New 52's. Short term, these yearly high stocks often go higher. Consistently strong price action, like trading above the opening price level after the first 5 minutes, is a long. Or, if it gaps down a bit to debut or opens flat and falls briefly, a red to green and hold with strong volume. Also long on spiking up at or near the gun as a scalp. This might be an EOD exit, depending on how it holds up. Also long on a break above to new yearly highs (over 14.98) and holds. Avoid shorts, keep flat on true weakness. Nice move above 14. Needs to keep above the Friday close, or at least above 14 on pull backs to remain viable as a long, aside from any early noise. No A/H quote.


B/O scan. I like it long back over 2 and holds. Ideal to stay over that on tests aside from early noise if it triggers. Stops also possible just under the close on Friday or the 1st 30 minute low of Monday. Avoid all shorts and all big gaps. The low on Friday is too far away to use for risk managing stops. Also a long on spiking up at or near the gun as a scalp. Very strong volume on the rise, a poor sign for new buys. No A/H quotes. Exiting below 1.90 on fails after trigger entry is possibly advisable. Early r/g?


Bullish Engulfing. I like this long over 7.60/holds. Modest volume on the rise, which is a decent sign for new buyers. Keep flat on real weakness aside from a typical red to green move, etc. Stops just under the low last time or the initial 30 minute one Monday. More conservatively a stop placed under Friday's close, too. The low on that day is arguably too far away to use for stops. Ideally stays above 7.25 on pull backs to remain viable as a long if it triggers. No big gaps or shorts. No A/H quote.


In play both ways. As a long on continuation of momentum above 1.34/holds. Or as a scalp up at or near the gun for a scalp buy. Or, as a short on a fall fail of 1.30 and holds. Or as a scalp sell on a pop down at or near the bell. Avoid all big gaps.
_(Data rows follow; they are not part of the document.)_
Lemma quality_handle_config env task_id td (a : QAgent) :
  config (snd (QualityAgent.handle_task env task_id td a))
  = if cooldown_active a (t_gate env) then config a
    else set_mode (default "standard" (td_mode td))
           (_update_config (default [] (td_config td)) (config a)).
Proof.
  unfold QualityAgent.handle_task. rewrite bind_get.
  destruct (cooldown_active a (t_gate env)).
  - destruct (quality_respond_config task_id "failed"
                (cooldown_results a (t_gate env)) None a)
      as (r & a' & Hsend & Hcfg & _).
    unfold bind at 1. rewrite Hsend. destruct r; simpl; exact Hcfg.
  - pose proof (quality_analyse_config env task_id td a) as Hcfg.
    unfold try_except.
    destruct (analyse env task_id td a) as [[[]|e] a1]; simpl in Hcfg;
      [exact Hcfg|].
    unfold on_failure. rewrite bind_modify.
    set (a2 := set_errors _ a1).
    destruct (quality_respond_config task_id "failed"
                (PDict [("error", PErr e);
                        ("error_type", PStr "quality_analysis_error")])
                (Some (duration_ms env)) a2)
      as (r & a' & Hsend & Hcfg' & _).
    unfold bind at 1. rewrite Hsend. destruct r; simpl; rewrite Hcfg'; exact Hcfg.
Qed.

(** X4.  Settings sent with a task are written into the agent's own
    configuration at the start of the [try] block and are never restored:
    after a task that passed the cooldown test, whether it ended [done] or
    [failed], the configuration is the old one updated with the task's
    settings and mode.  A later task that does not mention a setting
    therefore runs with the value an earlier task sent, while the analysis
    mode is set anew by every task and the file-size limit by none. *)
Theorem task_settings_stay_in_force
  (env1 env2 : Env) (id1 id2 : string) (td1 td2 : TaskData) (a : QAgent)
  (v : pyval) :
  let a1 := snd (QualityAgent.handle_task env1 id1 td1 a) in
  let a2 := snd (QualityAgent.handle_task env2 id2 td2 a1) in
  cooldown_active a (t_gate env1) = false ->
  cooldown_active a1 (t_gate env2) = false ->
  dict_get "complexity_threshold" (default [] (td_config td1)) = Some v ->
  dict_get "complexity_threshold" (default [] (td_config td2)) = None ->
  config a1 = set_mode (default "standard" (td_mode td1))
                (_update_config (default [] (td_config td1)) (config a)) /\
  complexity_threshold (config a1) = v /\
  complexity_threshold (config a2) = v /\
  analysis_mode (config a2) = default "standard" (td_mode td2) /\
  max_file_size_mb (config a2) = max_file_size_mb (config a).
Proof.
  cbv zeta. intros Hopen1 Hopen2 Hset Hunset.
  pose proof (quality_handle_config env1 id1 td1 a) as H1.
  rewrite Hopen1 in H1.
  pose proof (quality_handle_config env2 id2 td2
                (snd (QualityAgent.handle_task env1 id1 td1 a))) as H2.
  rewrite Hopen2 in H2.
  split; [exact H1|]. rewrite H2, H1.
  unfold set_mode, _update_config, set_key. cbn.
  rewrite Hset, Hunset. cbn. repeat split.
Qed.

Lemma task_settings_stay_in_force_witness :
  status_of
    (default (mkMsg "" "" None None)
       (last (outbox (base (snd (QualityAgent.handle_task (broken_tools 1) "t1"
                                   strict_task (quality_online 0)))))))
  = Some (PStr "failed") /\
  complexity_threshold
    (config (snd (QualityAgent.handle_task (quick_tools 2) "t2" one_task
                    (snd (QualityAgent.handle_task (broken_tools 1) "t1"
                            strict_task (quality_online 0))))))
  = PInt 3.
Proof.
  split; [vm_compute; reflexivity|].
  exact (proj1 (proj2 (proj2
    (task_settings_stay_in_force (broken_tools 1) (quick_tools 2) "t1" "t2"
       strict_task one_task (quality_online 0) (PInt 3)
       eq_refl eq_refl eq_refl eq_refl)))).
Defined.

End Settings.

(** ** The security agent: which files are scanned *)

Section SecurityFiles.
Import SecurityAgent.

Lemma ascii_lower_upper a : ascii_lower (ascii_upper a) = ascii_lower a.
Proof. destruct a as [[] [] [] [] [] [] [] []]; reflexivity. Qed.

Lemma ascii_lower_lower a : ascii_lower (ascii_lower a) = ascii_lower a.
Proof. destruct a as [[] [] [] [] [] [] [] []]; reflexivity. Qed.

Lemma lower_upper s : lower (upper s) = lower s.
Proof.
  unfold lower, upper. induction s as [|a s IH]; simpl; [reflexivity|].
  now rewrite ascii_lower_upper, IH.
Qed.

Lemma lower_lower s : lower (lower s) = lower s.
Proof.
  unfold lower. induction s as [|a s IH]; simpl; [reflexivity|].
  now rewrite ascii_lower_lower, IH.
Qed.

(** X5.  The files the security agent scans are listed once each.  A path
    is among them exactly when it is a regular file named in the scope
    (made absolute), whatever its name or extension, or a security-relevant
    file found under a directory named in the scope; paths that do not
    exist are dropped.  Relevance is decided on the lower-cased path, so it
    does not depend on letter case. *)
Theorem security_file_selection (env : Env) (scope : list string) (p : string) :
  NoDup (_filter_security_files env scope) /\
  (In p (_filter_security_files env scope) <->
   exists q, In q scope /\
     (fs_kind env (abs_path env q) = RegularFile /\ p = abs_path env q \/
      exists walk, fs_kind env (abs_path env q) = Directory walk /\
                   In p walk /\ _is_security_relevant_file p = true)) /\
  _is_security_relevant_file (upper p) = _is_security_relevant_file p /\
  _is_security_relevant_file (lower p) = _is_security_relevant_file p.
Proof.
  unfold _filter_security_files. split; [apply NoDup_remove_dups|]. split.
  - rewrite <- list_elem_of_In, elem_of_remove_dups, list_elem_of_In.
    rewrite in_flat_map. split.
    + intros (q & Hq & Hp). exists q. split; [exact Hq|].
      destruct (fs_kind env (abs_path env q)) as [| |walk]; simpl in Hp.
      * destruct Hp.
      * left. destruct Hp as [<-|[]]. now split.
      * right. exists walk. split; [reflexivity|].
        apply filter_In in Hp. exact Hp.
    + intros (q & Hq & [[Hk ->]|(walk & Hk & Hin & Hrel)]); exists q;
        (split; [exact Hq|]); rewrite Hk.
      * now left.
      * apply filter_In. now split.
  - unfold _is_security_relevant_file. now rewrite lower_upper, lower_lower.
Qed.
(* ===== verification/_CoqProject ===== *)
-Q . S2P
Prelude.v
JsString.v
JsArray.v
JsNumber.v
JsRegex.v
JsJson.v
JsonRoundTrip.v
AdvancedCustom.v
AdvancedCustomLaws.v
ParamOverride.v
ParamOverrideLaws.v
ParamOverrideRoundTrip.v
UpstreamSync.v
UpstreamSyncLaws.v
StatusCodes.v
ChannelForm.v
ChannelFormLaws.v
ChannelFields.v
ChannelFieldsLaws.v
ChannelList.v
ChannelListLaws.v
RequestRules.v
RequestRoundTrip.v
ModelPricing.v
ModelPricingLaws.v
BillingTiers.v
TierExpr.v
TaskExpr.v
DashboardFlow.v
DashboardFlowLaws.v
Messages.v
MessageLaws.v
PlaygroundRequest.v
PlaygroundStorage.v
StorageLaws.v
StreamController.v
ChatSession.v
SessionLaws.v
AuthSession.v
AuthLaws.v
AuthTabs.v
AuthEntry.v
HttpClient.v
ImageParams.v
ImageParamsLaws.v
ImageGeneration.v
ImageGenerationLaws.v
ImageStudio.v
ImageStudioLaws.v
TableState.v
TableStateLaws.v
(** *** Sets of strings *)

Lemma mem_str_true (x : str) (l : list str) : mem_str x l = true <-> x ∈ l.
Proof.
  induction l as [|y l IH]; simpl.
  - split; [done|]. by intros ?%elem_of_nil.
  - rewrite orb_true_iff, str_eqb_eq, IH, elem_of_cons. done.
Qed.

Lemma mem_str_false (x : str) (l : list str) : mem_str x l = false <-> x ∉ l.
Proof. rewrite <- mem_str_true. destruct (mem_str x l); naive_solver. Qed.

Lemma elem_of_dedupe_from (x : str) (seen l : list str) :
  x ∈ dedupe_from seen l <-> x ∈ l /\ x ∉ seen.
Proof.
  revert seen; induction l as [|y l IH]; intros seen; simpl.
  { rewrite elem_of_nil. tauto. }
  destruct (mem_str y seen) eqn:E.
  - apply mem_str_true in E. rewrite IH, elem_of_cons. naive_solver.
  - apply mem_str_false in E.
    rewrite elem_of_cons, IH, elem_of_cons, elem_of_app, list_elem_of_singleton.
    destruct (decide (x = y)) as [->|]; naive_solver.
Qed.

Lemma elem_of_dedupe (x : str) (l : list str) : x ∈ dedupe l <-> x ∈ l.
Proof.
  unfold dedupe. rewrite elem_of_dedupe_from. split; [tauto|].
  intros H. split; [done|]. apply not_elem_of_nil.
Qed.

Lemma NoDup_dedupe_from (seen l : list str) : NoDup (dedupe_from seen l).
Proof.
  revert seen; induction l as [|y l IH]; intros seen; simpl; [constructor|].
  destruct (mem_str y seen); [done|]. constructor; [|done].
  rewrite elem_of_dedupe_from, elem_of_app, list_elem_of_singleton. tauto.
Qed.

Lemma NoDup_dedupe (l : list str) : NoDup (dedupe l).
Proof. apply NoDup_dedupe_from. Qed.
(* ===== verification/JsArray.v ===== *)
(** * Arrays

    [Array.prototype] operations beyond the list library: the stable [sort]
    with a comparator, [findIndex] and [find].  A comparator is a function to
    the integers, as in the source; the result is specified for comparators
    that are consistent ([Comparator]): sorted, a permutation, and stable. *)

From stdpp Require Import base list.
From stdpp Require Export sorting.
From Stdlib Require Import ZArith Lia.
From S2P Require Import Prelude.

Local Open Scope Z_scope.

(** ** Sorting *)

Section sort.
Context {A : Type} (cmp : A -> A -> Z).

(** Insert [x], which precedes the elements of [l] in the input, before the
    first element that does not compare below it. *)
Fixpoint insert_by (x : A) (l : list A) : list A :=
  match l with
  | [] => [x]
  | y :: l' => if cmp x y <=? 0 then x :: l else y :: insert_by x l'
  end.

(** [l.sort(cmp)]. *)
Fixpoint sort_by (l : list A) : list A :=
  match l with
  | [] => []
  | x :: l' => insert_by x (sort_by l')
  end.

(** What the standard calls a consistent comparator. *)
Class Comparator : Prop := {
  cmp_total : forall x y, cmp x y <= 0 \/ cmp y x <= 0;
  cmp_trans : forall x y z, cmp x y <= 0 -> cmp y z <= 0 -> cmp x z <= 0;
}.

Lemma insert_by_perm (x : A) (l : list A) : insert_by x l ≡ₚ x :: l.
Proof.
  induction l as [|y l IH]; simpl; [done|].
  destruct (cmp x y <=? 0); [done|]. rewrite IH. apply Permutation_swap.
Qed.

Lemma sort_by_perm (l : list A) : sort_by l ≡ₚ l.
Proof.
  induction l as [|x l IH]; simpl; [done|]. by rewrite insert_by_perm, IH.
Qed.

Lemma sort_by_length (l : list A) : length (sort_by l) = length l.
Proof. apply Permutation_length, sort_by_perm. Qed.

Lemma elem_of_sort_by (x : A) (l : list A) : x ∈ sort_by l <-> x ∈ l.
Proof. by rewrite sort_by_perm. Qed.

Abbreviation cmp_le := (fun x y => cmp x y <= 0).

Lemma insert_by_hd (x y : A) (l : list A) :
  cmp y x <= 0 -> HdRel cmp_le y l -> HdRel cmp_le y (insert_by x l).
Proof.
  intros Hyx Hl. destruct l as [|z l]; simpl; [by constructor|].
  destruct (cmp x z <=? 0); constructor; [done|]. by inversion Hl.
Qed.

Lemma insert_by_sorted `{!Comparator} (x : A) (l : list A) :
  Sorted cmp_le l -> Sorted cmp_le (insert_by x l).
Proof.
  induction l as [|y l IH]; intros Hs; simpl; [by repeat constructor|].
  apply Sorted_inv in Hs as [Hs Hhd].
  destruct (Z.leb_spec (cmp x y) 0).
  - constructor; [by constructor|by constructor].
  - constructor; [by apply IH|]. apply insert_by_hd; [|done].
    destruct (cmp_total x y); [lia|done].
Qed.

Lemma sort_by_sorted `{!Comparator} (l : list A) :
  Sorted cmp_le (sort_by l).
Proof. induction l; simpl; [constructor|by apply insert_by_sorted]. Qed.

Lemma cmp_le_trans `{!Comparator} : Transitive cmp_le.
Proof. intros x y z. apply cmp_trans. Qed.

Lemma sort_by_strongly_sorted `{!Comparator} (l : list A) :
  StronglySorted cmp_le (sort_by l).
Proof.
  apply Sorted_StronglySorted; [apply cmp_le_trans|apply sort_by_sorted].
Qed.

(** A list that is already sorted is left as it is. *)
Lemma sort_by_id (l : list A) : Sorted cmp_le l -> sort_by l = l.
Proof.
  induction 1 as [|x l Hs IH Hhd]; simpl; [done|]. rewrite IH.
  destruct l as [|y l]; simpl; [done|]. inversion Hhd; subst.
  by rewrite (proj2 (Z.leb_le _ _)).
Qed.
End sort.

Arguments Comparator {A} cmp.

(** ** Searching *)

(** [l.findIndex(p)], [None] for [-1]. *)
Fixpoint findIndex {A} (p : A -> bool) (l : list A) : option nat :=
  match l with
  | [] => None
  | x :: l' => if p x then Some O else option_map S (findIndex p l')
  end.

(** [l.find(p)]. *)
Fixpoint find {A} (p : A -> bool) (l : list A) : option A :=
  match l with
  | [] => None
  | x :: l' => if p x then Some x else find p l'
  end.

Lemma findIndex_Some {A} (p : A -> bool) (l : list A) (i : nat) :
  findIndex p l = Some i <->
  exists x, l !! i = Some x /\ p x = true /\
            forall j y, (j < i)%nat -> l !! j = Some y -> p y = false.
Proof.
  revert i; induction l as [|a l IH]; intros i; simpl.
  { split; [done|]. by intros (x & Hx & _). }
  destruct (p a) eqn:Ha.
  - split.
    + intros [= <-]. exists a. split_and!; [done..|]. intros; lia.
    + intros (x & Hx & Hp & Hmin). destruct i as [|i]; [done|].
      rewrite (Hmin O a) in Ha; [done|lia|done].
  - split.
    + destruct (findIndex p l) as [k|]; [|done]. intros [= <-].
      destruct (proj1 (IH k) eq_refl) as (x & Hx & Hp & Hmin). exists x. split_and!; [done..|].
      intros [|j] y Hj Hy; [by injection Hy as <-|]. eapply Hmin; [|done]. lia.
    + intros (x & Hx & Hp & Hmin). destruct i as [|i].
      { injection Hx as ->. congruence. }
      rewrite (proj2 (IH i)); [done|]. exists x. split_and!; [done..|].
      intros j y Hj Hy. apply (Hmin (S j) y); [lia|done].
Qed.

Lemma findIndex_None {A} (p : A -> bool) (l : list A) :
  findIndex p l = None <-> Forall (fun x => p x = false) l.
Proof.
  induction l as [|a l IH]; simpl; [by split; [constructor|]|].
  rewrite Forall_cons, <- IH. destruct (p a).
  - split; [done|]. by intros [? _].
  - destruct (findIndex p l); simpl; naive_solver.
Qed.

Lemma find_Some {A} (p : A -> bool) (l : list A) (x : A) :
  find p l = Some x -> x ∈ l /\ p x = true.
Proof.
  induction l as [|a l IH]; simpl; [done|]. destruct (p a) eqn:Ha.
  - intros [= <-]. split; [by left|done].
  - intros Hx. destruct (IH Hx). split; [by right|done].
Qed.

Lemma find_None {A} (p : A -> bool) (l : list A) :
  find p l = None <-> Forall (fun x => p x = false) l.
Proof.
  induction l as [|a l IH]; simpl; [by split; [constructor|]|].
  rewrite Forall_cons, <- IH. destruct (p a) eqn:E; naive_solver.
Qed.

(** ** The default order of strings *)

(** Lexicographic order of code units, as a comparator. *)
Fixpoint str_cmp (a b : str) : Z :=
  match a, b with
  | [], [] => 0
  | [], _ :: _ => -1
  | _ :: _, [] => 1
  | x :: a', y :: b' =>
      if (x <? y)%N then -1 else if (y <? x)%N then 1 else str_cmp a' b'
  end.

(** [l.sort()] on strings. *)
Definition sort_strings (l : list str) : list str := sort_by str_cmp l.

(** ** Sortedness at the end of a list *)

Lemma Sorted_snoc {A} (R : A -> A -> Prop) (l : list A) (x : A) :
  Sorted R l -> (forall y, last l = Some y -> R y x) -> Sorted R (l ++ [x]).
Proof.
  induction 1 as [|y l Hs IH Hhd]; intros Hl; simpl; [by repeat constructor|].
  constructor.
  - apply IH. intros z Hz. apply Hl. destruct l; [done|exact Hz].
  - destruct l as [|z l]; simpl; constructor; [by apply Hl|].
    by inversion Hhd.
Qed.

Lemma Sorted_rev {A} (R : A -> A -> Prop) (l : list A) :
  Sorted R l -> Sorted (fun a b => R b a) (rev l).
Proof.
  induction 1 as [|x l Hs IH Hhd]; simpl; [constructor|].
  apply Sorted_snoc; [done|]. intros y Hy.
  destruct l as [|z l]; [done|]. simpl in Hy. rewrite last_snoc in Hy.
  injection Hy as <-. by inversion Hhd.
Qed.

Lemma StronglySorted_impl {A} (R S : A -> A -> Prop) (l : list A) :
  (forall x y, R x y -> S x y) -> StronglySorted R l -> StronglySorted S l.
Proof.
  intros H. induction 1; constructor; [done|]. eapply Forall_impl; eauto.
Qed.

(** ** [filter] *)

Lemma filter_none {A} (p : A -> bool) (l : list A) :
  Forall (fun x => p x = false) l -> List.filter p l = [].
Proof. induction 1 as [|x l Hx _ IH]; [done|]. cbn. by rewrite Hx. Qed.

Lemma filter_all {A} (p : A -> bool) (l : list A) :
  Forall (fun x => p x = true) l -> List.filter p l = l.
Proof. induction 1 as [|x l Hx _ IH]; [done|]. cbn. by rewrite Hx, IH. Qed.

Lemma filter_filter {A} (p q : A -> bool) (l : list A) :
  List.filter p (List.filter q l) = List.filter (fun x => q x && p x) l.
Proof.
  induction l as [|x l IH]; simpl; [done|]. destruct (q x); simpl; [|done].
  by destruct (p x); rewrite IH.
Qed.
Be careful maintaining a short on a reversal back over 1.30. The fade is more likely given the price action on Friday, but keep an open mind. No A/H quote.


I like this long on a break out over 8.20/holds. Or on a spike up at or near the gun as a scalp buy. Keep flat on after the noise candle bearish price action or on morning panic dumps. Watch for a early psuedo weakness with a a red to green move to purchase into. Avoid all big gaps and shorts. Possible short squeeze over the trigger. Big volume rise on Friday. Requires constant monitoring. Stops just under 8 is one risk management approach, since a fail back under indicates failure on the buy.


Hammer scan short. The tail is not too long to use the high as a stop level unless the position is very large. Can use a bit above Friday's close for risk control. Trigger is below the low of last time, here under 8.96/holds. Avoid all big gaps, especially down ones. No A/H quote shift. If it gaps under the trigger or 9 let it test/hold/fall from there 1st before entering. No longs. Stop above Friday's high at the most if more aggressive.

New users: Read my trading guide for my play set-ups!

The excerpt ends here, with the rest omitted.